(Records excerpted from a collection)

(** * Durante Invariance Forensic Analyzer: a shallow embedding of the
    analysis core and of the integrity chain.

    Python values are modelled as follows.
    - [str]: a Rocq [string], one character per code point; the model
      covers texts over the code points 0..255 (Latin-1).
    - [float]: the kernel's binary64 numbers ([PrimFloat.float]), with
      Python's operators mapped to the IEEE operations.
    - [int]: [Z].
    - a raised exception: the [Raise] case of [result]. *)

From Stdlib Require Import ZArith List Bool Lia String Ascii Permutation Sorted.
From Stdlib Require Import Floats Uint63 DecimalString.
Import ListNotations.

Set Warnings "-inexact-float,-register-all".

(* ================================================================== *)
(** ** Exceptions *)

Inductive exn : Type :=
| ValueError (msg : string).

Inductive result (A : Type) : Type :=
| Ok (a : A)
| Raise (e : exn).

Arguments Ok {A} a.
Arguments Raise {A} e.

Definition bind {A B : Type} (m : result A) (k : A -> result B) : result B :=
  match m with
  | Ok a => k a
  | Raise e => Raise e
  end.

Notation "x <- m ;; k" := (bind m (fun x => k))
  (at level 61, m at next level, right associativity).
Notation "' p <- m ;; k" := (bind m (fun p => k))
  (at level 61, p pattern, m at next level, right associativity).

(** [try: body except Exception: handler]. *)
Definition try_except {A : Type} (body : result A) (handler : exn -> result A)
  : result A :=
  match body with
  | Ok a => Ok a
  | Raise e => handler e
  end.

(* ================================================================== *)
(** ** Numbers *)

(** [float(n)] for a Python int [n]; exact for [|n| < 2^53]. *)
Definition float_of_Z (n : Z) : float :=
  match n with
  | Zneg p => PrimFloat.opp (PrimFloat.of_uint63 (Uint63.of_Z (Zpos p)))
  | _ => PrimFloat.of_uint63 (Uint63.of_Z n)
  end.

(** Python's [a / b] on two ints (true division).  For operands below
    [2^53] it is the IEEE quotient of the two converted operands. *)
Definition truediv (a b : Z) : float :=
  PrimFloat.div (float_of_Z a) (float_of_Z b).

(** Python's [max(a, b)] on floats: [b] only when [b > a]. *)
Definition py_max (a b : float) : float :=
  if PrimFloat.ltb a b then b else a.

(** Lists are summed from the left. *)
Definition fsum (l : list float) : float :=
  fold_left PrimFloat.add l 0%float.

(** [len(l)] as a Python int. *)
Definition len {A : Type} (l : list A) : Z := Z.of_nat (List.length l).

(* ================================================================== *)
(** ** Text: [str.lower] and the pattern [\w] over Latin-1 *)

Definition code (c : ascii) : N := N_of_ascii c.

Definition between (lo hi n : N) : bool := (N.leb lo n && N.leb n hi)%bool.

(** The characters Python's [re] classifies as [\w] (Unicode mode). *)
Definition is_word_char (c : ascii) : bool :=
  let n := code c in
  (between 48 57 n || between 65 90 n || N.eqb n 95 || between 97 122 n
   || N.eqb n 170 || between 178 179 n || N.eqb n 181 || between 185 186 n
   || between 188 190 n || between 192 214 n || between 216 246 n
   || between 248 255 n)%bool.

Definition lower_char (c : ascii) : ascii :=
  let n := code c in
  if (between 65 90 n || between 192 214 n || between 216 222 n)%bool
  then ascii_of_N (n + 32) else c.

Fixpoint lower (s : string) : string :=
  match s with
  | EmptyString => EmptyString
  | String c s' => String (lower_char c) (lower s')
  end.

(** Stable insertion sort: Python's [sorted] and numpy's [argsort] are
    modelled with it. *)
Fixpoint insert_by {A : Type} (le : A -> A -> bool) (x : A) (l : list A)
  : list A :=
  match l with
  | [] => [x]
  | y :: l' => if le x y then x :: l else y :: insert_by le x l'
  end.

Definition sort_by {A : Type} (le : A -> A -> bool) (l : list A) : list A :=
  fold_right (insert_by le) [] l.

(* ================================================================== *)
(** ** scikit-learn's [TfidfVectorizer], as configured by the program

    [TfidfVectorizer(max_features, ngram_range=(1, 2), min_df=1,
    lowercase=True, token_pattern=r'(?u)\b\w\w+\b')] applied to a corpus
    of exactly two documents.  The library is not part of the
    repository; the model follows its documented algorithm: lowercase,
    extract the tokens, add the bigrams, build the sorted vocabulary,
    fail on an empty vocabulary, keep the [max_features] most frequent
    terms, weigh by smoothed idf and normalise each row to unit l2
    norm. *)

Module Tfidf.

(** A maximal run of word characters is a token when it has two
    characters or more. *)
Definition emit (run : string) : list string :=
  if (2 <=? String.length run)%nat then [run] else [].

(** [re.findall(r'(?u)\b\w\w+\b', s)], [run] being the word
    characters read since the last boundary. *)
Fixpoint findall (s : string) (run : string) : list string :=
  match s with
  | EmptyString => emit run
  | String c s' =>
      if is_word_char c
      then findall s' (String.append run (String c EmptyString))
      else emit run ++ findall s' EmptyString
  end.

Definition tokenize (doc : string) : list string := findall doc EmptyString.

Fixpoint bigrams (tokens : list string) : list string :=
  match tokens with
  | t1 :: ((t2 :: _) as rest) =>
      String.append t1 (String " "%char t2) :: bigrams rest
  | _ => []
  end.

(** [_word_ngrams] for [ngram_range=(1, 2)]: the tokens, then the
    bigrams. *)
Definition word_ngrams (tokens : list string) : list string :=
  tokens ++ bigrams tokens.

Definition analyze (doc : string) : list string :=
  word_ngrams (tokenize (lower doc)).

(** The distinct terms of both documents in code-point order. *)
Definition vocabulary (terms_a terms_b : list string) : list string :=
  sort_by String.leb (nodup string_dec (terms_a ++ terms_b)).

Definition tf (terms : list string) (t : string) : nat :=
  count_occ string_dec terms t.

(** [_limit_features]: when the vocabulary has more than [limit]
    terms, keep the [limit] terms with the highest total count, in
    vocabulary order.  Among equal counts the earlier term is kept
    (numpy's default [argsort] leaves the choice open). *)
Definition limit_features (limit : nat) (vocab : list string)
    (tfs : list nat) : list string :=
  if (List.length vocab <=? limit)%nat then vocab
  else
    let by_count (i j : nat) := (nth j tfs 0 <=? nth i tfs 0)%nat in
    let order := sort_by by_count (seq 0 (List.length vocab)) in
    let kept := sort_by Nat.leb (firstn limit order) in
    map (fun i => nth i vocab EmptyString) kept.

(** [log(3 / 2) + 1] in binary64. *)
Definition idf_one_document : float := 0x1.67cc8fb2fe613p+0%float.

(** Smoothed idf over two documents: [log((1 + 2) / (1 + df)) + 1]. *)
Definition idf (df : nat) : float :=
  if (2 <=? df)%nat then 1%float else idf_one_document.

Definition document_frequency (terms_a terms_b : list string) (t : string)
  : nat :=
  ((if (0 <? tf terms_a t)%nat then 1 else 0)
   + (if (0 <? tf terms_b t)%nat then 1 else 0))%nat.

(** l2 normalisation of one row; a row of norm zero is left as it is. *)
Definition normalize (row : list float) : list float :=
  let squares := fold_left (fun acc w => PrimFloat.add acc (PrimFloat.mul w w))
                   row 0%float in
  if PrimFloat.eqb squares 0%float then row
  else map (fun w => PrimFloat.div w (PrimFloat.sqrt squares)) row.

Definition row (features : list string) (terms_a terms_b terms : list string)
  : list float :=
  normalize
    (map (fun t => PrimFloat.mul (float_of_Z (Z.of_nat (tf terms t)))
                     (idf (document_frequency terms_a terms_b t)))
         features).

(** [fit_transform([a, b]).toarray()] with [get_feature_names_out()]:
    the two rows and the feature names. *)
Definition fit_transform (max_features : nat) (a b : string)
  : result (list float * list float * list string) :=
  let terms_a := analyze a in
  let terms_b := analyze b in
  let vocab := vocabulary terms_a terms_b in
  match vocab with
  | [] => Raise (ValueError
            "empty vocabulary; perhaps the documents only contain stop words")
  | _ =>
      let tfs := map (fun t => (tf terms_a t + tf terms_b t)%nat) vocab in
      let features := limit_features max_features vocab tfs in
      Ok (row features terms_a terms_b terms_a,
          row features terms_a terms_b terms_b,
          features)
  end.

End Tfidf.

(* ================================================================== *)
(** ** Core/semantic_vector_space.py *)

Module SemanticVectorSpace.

• WHAT IS BEING ASKED: Your answer should consist of the lines from the line with "Definition idf (df" to the line with "Definition fit_transform (max_features" above, repeated exactly, both ends included.

• SOLUTION FOR THIS TASK:
Definition idf (df : nat) : float :=
  if (2 <=? df)%nat then 1%float else idf_one_document.

Definition document_frequency (terms_a terms_b : list string) (t : string)
  : nat :=
  ((if (0 <? tf terms_a t)%nat then 1 else 0)
   + (if (0 <? tf terms_b t)%nat then 1 else 0))%nat.

(** l2 normalisation of one row; a row of norm zero is left as it is. *)
Definition normalize (row : list float) : list float :=
  let squares := fold_left (fun acc w => PrimFloat.add acc (PrimFloat.mul w w))
                   row 0%float in
  if PrimFloat.eqb squares 0%float then row
  else map (fun w => PrimFloat.div w (PrimFloat.sqrt squares)) row.

Definition row (features : list string) (terms_a terms_b terms : list string)
  : list float :=
  normalize
    (map (fun t => PrimFloat.mul (float_of_Z (Z.of_nat (tf terms t)))
                     (idf (document_frequency terms_a terms_b t)))
         features).

(** [fit_transform([a, b]).toarray()] with [get_feature_names_out()]:
    the two rows and the feature names. *)
Definition fit_transform (max_features : nat) (a b : string)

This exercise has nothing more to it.